● What this task involves: Would you please return the lines of the entries below starting at the line that has "(Some x, h))." and ending at the line that has "-> Prop) (Q", both included, exactly as they are?

--- Extracted data Enclosed Below ---

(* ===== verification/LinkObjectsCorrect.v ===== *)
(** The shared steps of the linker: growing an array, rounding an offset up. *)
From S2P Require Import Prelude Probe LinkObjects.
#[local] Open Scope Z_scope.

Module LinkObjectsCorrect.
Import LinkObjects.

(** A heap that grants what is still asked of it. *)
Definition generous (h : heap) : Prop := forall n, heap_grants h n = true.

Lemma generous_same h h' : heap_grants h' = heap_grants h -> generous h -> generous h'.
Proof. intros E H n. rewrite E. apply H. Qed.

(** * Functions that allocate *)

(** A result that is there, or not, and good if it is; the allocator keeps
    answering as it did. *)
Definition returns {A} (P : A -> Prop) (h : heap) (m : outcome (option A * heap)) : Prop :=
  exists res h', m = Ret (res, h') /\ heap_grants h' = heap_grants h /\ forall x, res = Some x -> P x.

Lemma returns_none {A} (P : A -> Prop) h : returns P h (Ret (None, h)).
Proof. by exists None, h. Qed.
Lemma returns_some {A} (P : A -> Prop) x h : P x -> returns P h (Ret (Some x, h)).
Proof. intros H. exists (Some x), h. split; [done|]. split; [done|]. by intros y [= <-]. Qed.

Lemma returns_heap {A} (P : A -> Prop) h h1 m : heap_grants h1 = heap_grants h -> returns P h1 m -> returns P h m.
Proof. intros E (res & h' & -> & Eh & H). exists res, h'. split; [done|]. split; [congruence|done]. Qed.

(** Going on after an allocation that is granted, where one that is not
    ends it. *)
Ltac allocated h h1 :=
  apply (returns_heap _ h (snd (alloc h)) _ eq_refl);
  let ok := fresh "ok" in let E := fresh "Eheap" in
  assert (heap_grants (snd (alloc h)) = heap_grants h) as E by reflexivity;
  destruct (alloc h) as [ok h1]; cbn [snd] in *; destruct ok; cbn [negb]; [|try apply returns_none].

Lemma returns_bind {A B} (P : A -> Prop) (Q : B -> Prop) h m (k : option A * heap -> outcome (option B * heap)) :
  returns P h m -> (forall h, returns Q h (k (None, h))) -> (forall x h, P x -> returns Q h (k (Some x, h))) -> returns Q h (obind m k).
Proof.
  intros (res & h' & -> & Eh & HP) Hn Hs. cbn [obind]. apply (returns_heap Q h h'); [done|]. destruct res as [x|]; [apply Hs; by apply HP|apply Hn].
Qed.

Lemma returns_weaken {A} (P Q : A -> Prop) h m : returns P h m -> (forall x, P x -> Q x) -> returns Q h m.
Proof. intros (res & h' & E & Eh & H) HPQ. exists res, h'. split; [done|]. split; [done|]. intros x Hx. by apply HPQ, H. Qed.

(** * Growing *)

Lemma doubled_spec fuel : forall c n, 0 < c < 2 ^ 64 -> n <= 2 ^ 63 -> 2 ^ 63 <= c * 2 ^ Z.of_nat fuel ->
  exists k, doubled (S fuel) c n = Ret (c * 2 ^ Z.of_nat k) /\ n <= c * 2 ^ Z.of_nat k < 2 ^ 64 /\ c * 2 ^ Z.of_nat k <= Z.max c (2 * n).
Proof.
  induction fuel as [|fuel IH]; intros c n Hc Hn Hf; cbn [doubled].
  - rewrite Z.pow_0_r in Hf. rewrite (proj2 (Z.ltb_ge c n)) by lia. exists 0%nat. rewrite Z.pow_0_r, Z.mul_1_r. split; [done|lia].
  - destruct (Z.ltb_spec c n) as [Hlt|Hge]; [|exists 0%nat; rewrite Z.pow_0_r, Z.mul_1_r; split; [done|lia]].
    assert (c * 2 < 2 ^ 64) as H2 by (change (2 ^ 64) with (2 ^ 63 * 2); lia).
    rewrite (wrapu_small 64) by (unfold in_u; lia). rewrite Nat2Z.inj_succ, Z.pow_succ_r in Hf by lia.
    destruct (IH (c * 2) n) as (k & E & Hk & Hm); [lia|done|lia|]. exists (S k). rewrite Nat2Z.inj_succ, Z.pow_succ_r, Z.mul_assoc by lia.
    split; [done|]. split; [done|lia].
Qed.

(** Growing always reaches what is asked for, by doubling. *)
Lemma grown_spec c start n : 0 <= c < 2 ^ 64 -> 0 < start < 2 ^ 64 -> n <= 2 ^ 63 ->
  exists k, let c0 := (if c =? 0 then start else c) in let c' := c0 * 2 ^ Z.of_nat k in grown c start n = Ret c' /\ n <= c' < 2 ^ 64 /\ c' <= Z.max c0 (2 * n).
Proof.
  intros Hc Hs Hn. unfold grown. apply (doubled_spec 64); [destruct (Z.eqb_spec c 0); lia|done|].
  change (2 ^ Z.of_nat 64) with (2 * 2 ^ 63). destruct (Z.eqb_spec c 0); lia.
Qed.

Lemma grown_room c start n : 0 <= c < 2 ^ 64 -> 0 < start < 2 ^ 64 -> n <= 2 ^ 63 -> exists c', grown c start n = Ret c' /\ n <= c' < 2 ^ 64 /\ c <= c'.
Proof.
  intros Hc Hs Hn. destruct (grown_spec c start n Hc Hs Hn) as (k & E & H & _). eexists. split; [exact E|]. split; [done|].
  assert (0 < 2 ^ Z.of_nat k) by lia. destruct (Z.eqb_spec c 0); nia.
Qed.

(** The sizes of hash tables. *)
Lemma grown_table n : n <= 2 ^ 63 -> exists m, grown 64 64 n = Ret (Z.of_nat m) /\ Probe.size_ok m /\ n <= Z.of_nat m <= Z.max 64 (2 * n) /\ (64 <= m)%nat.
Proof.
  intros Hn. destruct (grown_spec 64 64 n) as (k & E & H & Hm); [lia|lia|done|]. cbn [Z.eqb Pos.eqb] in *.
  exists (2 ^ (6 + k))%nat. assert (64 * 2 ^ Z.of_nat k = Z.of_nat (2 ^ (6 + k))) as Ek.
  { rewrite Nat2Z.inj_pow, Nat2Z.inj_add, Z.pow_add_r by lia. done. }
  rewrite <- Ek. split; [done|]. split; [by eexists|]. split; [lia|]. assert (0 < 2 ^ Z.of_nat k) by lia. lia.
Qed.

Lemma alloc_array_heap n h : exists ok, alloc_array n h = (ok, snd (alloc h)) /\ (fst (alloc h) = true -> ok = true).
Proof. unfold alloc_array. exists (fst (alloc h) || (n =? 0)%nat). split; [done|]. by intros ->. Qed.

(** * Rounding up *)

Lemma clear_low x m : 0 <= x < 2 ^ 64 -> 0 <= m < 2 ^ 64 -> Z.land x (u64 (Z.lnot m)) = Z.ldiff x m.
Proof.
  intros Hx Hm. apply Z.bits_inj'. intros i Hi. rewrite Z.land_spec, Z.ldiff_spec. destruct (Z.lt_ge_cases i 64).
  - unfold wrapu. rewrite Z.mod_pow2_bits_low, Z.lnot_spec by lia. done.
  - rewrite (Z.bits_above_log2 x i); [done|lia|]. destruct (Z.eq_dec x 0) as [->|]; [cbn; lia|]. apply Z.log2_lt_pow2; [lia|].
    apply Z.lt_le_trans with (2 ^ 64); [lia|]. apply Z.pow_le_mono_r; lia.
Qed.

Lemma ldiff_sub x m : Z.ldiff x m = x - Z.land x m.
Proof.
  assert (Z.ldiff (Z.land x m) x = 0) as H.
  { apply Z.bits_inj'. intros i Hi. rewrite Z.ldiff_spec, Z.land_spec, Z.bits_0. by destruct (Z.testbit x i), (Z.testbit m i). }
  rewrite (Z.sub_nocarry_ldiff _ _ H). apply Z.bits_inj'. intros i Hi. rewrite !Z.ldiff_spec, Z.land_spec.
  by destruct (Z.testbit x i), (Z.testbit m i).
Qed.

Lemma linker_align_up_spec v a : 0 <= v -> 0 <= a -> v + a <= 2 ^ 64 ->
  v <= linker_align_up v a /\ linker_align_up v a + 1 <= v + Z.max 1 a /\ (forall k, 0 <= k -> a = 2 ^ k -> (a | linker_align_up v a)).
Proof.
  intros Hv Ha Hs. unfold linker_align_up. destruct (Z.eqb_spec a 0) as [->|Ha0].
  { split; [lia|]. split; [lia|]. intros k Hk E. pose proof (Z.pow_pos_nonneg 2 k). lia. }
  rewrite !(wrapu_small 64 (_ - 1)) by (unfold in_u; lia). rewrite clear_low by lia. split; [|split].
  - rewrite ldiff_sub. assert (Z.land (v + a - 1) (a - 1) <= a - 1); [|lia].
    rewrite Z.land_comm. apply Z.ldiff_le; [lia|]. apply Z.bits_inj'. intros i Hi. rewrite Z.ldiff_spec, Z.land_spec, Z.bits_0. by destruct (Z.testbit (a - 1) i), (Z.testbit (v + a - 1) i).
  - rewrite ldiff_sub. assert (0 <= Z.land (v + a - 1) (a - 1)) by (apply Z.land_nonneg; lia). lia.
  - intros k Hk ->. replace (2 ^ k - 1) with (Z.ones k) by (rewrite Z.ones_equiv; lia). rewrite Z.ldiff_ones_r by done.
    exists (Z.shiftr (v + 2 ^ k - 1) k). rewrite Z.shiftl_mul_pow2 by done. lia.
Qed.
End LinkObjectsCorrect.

--- End of Enclosed Extracted data ---
--- Extracted data Enclosed Below ---

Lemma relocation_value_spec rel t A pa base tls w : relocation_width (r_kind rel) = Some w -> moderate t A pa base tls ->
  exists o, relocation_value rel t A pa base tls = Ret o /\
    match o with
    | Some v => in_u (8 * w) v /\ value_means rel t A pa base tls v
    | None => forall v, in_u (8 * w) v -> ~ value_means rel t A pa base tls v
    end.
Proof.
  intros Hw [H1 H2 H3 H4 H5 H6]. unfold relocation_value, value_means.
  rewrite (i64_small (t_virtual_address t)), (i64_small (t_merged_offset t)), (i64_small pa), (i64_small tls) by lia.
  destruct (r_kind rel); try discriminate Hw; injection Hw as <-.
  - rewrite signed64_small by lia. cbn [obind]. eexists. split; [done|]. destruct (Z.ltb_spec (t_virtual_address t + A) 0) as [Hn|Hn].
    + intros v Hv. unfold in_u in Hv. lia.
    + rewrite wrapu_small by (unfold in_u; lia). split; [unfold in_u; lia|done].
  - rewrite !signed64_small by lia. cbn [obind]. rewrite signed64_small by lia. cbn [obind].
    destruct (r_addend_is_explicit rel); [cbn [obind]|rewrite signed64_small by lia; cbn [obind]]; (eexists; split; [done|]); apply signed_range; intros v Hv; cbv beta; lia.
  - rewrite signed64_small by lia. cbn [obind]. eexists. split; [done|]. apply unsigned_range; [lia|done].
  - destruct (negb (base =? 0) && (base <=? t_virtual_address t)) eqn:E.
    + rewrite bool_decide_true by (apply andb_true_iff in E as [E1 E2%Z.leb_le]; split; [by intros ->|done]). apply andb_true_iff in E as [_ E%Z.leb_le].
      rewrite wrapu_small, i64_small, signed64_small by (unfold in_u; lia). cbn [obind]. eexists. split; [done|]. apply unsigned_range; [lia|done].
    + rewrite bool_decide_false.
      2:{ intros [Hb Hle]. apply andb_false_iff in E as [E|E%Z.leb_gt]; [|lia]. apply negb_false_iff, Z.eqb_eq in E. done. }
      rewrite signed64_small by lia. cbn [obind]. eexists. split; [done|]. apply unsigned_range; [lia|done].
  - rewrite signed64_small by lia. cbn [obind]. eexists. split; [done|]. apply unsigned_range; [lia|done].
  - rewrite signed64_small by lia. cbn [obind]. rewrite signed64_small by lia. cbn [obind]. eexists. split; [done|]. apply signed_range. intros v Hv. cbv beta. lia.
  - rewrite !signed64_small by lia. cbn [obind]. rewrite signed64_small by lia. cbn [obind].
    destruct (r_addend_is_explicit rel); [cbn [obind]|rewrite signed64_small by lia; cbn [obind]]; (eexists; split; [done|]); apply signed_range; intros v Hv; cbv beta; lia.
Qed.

--- End of Enclosed Extracted data ---

● Task answer:
Lemma returns_some {A} (P : A -> Prop) x h : P x -> returns P h (Ret (Some x, h)).
Proof. intros H. exists (Some x), h. split; [done|]. split; [done|]. by intros y [= <-]. Qed.

Lemma returns_heap {A} (P : A -> Prop) h h1 m : heap_grants h1 = heap_grants h -> returns P h1 m -> returns P h m.
Proof. intros E (res & h' & -> & Eh & H). exists res, h'. split; [done|]. split; [congruence|done]. Qed.

(** Going on after an allocation that is granted, where one that is not
    ends it. *)
Ltac allocated h h1 :=
  apply (returns_heap _ h (snd (alloc h)) _ eq_refl);
  let ok := fresh "ok" in let E := fresh "Eheap" in
  assert (heap_grants (snd (alloc h)) = heap_grants h) as E by reflexivity;
  destruct (alloc h) as [ok h1]; cbn [snd] in *; destruct ok; cbn [negb]; [|try apply returns_none].

Lemma returns_bind {A B} (P : A -> Prop) (Q : B -> Prop) h m (k : option A * heap -> outcome (option B * heap)) :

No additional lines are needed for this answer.